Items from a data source
(* ===== verification/NnHash.v ===== *)
(** * The hash maps of nanomsg

    [nanomsg-1.0.0/src/utils/hash.c]: an array of linked lists that doubles when it is
    half full.  An item of the map and its member [list] have the same address here. *)

From S2P Require Import Prelude NnList NnCodec.
From stdpp Require Import base numbers list gmap.
#[local] Open Scope Z_scope.

Definition NN_HASH_INITIAL_SLOTS : Z := 32.

(** The map, with the store of the items and their keys. *)
Record nn_hash := Hash {
  h_links : gmap Z nn_list_item;
  h_keys : gmap Z Z;
  h_slots : Z; h_items : Z;
  h_array : list nn_list
}.

Definition nn_hash_key (key : Z) : Z :=
  let key := Z.lxor (Z.lxor key 61) (Z.shiftr key 16) in
  let key := uint32 (key + uint32 (Z.shiftl key 3)) in
  let key := Z.lxor key (Z.shiftr key 4) in
  let key := uint32 (key * 0x27d4eb2d) in
  Z.lxor key (Z.shiftr key 15).

Definition nn_hash_init (links : gmap Z nn_list_item) (keys : gmap Z Z) : nn_hash :=
  Hash links keys NN_HASH_INITIAL_SLOTS 0 (replicate (Z.to_nat NN_HASH_INITIAL_SLOTS) nn_list_init).

Definition terms (ls : list nn_list) : option unit := foldr (λ l k, nn_list_term l ≫= λ _, k) (Some tt) ls.

Definition nn_hash_term (self : nn_hash) : option unit := terms (h_array self).

(** An item goes to the end of the slot of its key. *)
Definition to_slot (links : gmap Z nn_list_item) (keys : gmap Z Z) (array : list nn_list) (slots item : Z) :
    option (gmap Z nn_list_item * list nn_list) :=
  key ← keys !! item;
  let newslot := Z.to_nat (nn_hash_key key `mod` slots) in
  l ← array !! newslot;
  '(links, l) ← nn_list_insert links l item nn_list_end;
  Some (links, <[newslot := l]> array).

(** The inner loop of [nn_hash_rehash]. *)
Fixpoint move_items (fuel : nat) (links : gmap Z nn_list_item) (keys : gmap Z Z) (old : nn_list) (array : list nn_list) (slots : Z) :
    option (gmap Z nn_list_item * list nn_list) :=
  match fuel with
  | O => None
  | S fuel =>
      match nn_list_begin old with
      | None => _ ← nn_list_term old; Some (links, array)
      | Some hitm =>
          '(links, old, _) ← nn_list_erase links old hitm;
          '(links, array) ← to_slot links keys array slots hitm;
          move_items fuel links keys old array slots
      end
  end.

Fixpoint move_slots (fuel : nat) (links : gmap Z nn_list_item) (keys : gmap Z Z) (olds array : list nn_list) (slots : Z) :
    option (gmap Z nn_list_item * list nn_list) :=
  match olds with
  | [] => Some (links, array)
  | old :: olds =>
      '(links, array) ← move_items fuel links keys old array slots;
      move_slots fuel links keys olds array slots
  end.

(** No list has more items than the map, which bounds each of the loops. *)
Definition hash_fuel (self : nn_hash) : nat := S (Z.to_nat (h_items self)).

Definition nn_hash_rehash (self : nn_hash) : option nn_hash :=
  let slots := uint32 (h_slots self * 2) in
  '(links, array) ←
    move_slots (hash_fuel self) (h_links self) (h_keys self) (h_array self) (replicate (Z.to_nat slots) nn_list_init) slots;
  Some (Hash links (h_keys self) slots (h_items self) array).

(** The loops over the items of a slot: the first item with the key. *)
Fixpoint find_key (fuel : nat) (links : gmap Z nn_list_item) (keys : gmap Z Z) (l : nn_list) (it : option Z) (key : Z) :
    option (option Z) :=
  match fuel with
  | O => None
  | S fuel =>
      match it with
      | None => Some None
      | Some item =>
          k ← keys !! item;
          if k =? key then Some (Some item) else
          it ← nn_list_next links item; find_key fuel links keys l it key
      end
  end.

Definition nn_hash_get (self : nn_hash) (key : Z) : option (option Z) :=
  l ← h_array self !! Z.to_nat (nn_hash_key key `mod` h_slots self);
  find_key (hash_fuel self) (h_links self) (h_keys self) l (nn_list_begin l) key.

Definition nn_hash_insert (self : nn_hash) (key item : Z) : option nn_hash :=
  let i := Z.to_nat (nn_hash_key key `mod` h_slots self) in
  l ← h_array self !! i;
  found ← find_key (hash_fuel self) (h_links self) (h_keys self) l (nn_list_begin l) key;
  match found with
  | Some _ => None
  | None =>
      let keys := <[item := key]> (h_keys self) in
      '(links, array) ← to_slot (h_links self) keys (h_array self) (h_slots self) item;
      let self := Hash links keys (h_slots self) (uint32 (h_items self + 1)) array in
      if (uint32 (h_items self * 2) >? h_slots self) && (h_slots self <? 0x80000000) then nn_hash_rehash self
      else Some self
  end.

Definition nn_hash_erase (self : nn_hash) (item : Z) : option nn_hash :=
  key ← h_keys self !! item;
  let slot := Z.to_nat (nn_hash_key key `mod` h_slots self) in
  l ← h_array self !! slot;
  '(links, l, _) ← nn_list_erase (h_links self) l item;
  Some (Hash links (h_keys self) (h_slots self) (uint32 (h_items self - 1)) (<[slot := l]> (h_array self))).

Definition nn_hash_item_init (links : gmap Z nn_list_item) (self : Z) : gmap Z nn_list_item := nn_list_item_init links self.
Definition nn_hash_item_term (links : gmap Z nn_list_item) (self : Z) : option unit := nn_list_item_term links self.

## EXERCISE DESCRIPTION
The lines above, from the start of the records through the one containing "From S2P Require", are to be printed exactly, and nothing else is to be included.

## ANSWER TO THIS EXERCISE
(* ===== verification/NnHash.v ===== *)
(** * The hash maps of nanomsg

    [nanomsg-1.0.0/src/utils/hash.c]: an array of linked lists that doubles when it is
    half full.  An item of the map and its member [list] have the same address here. *)

From S2P Require Import Prelude NnList NnCodec.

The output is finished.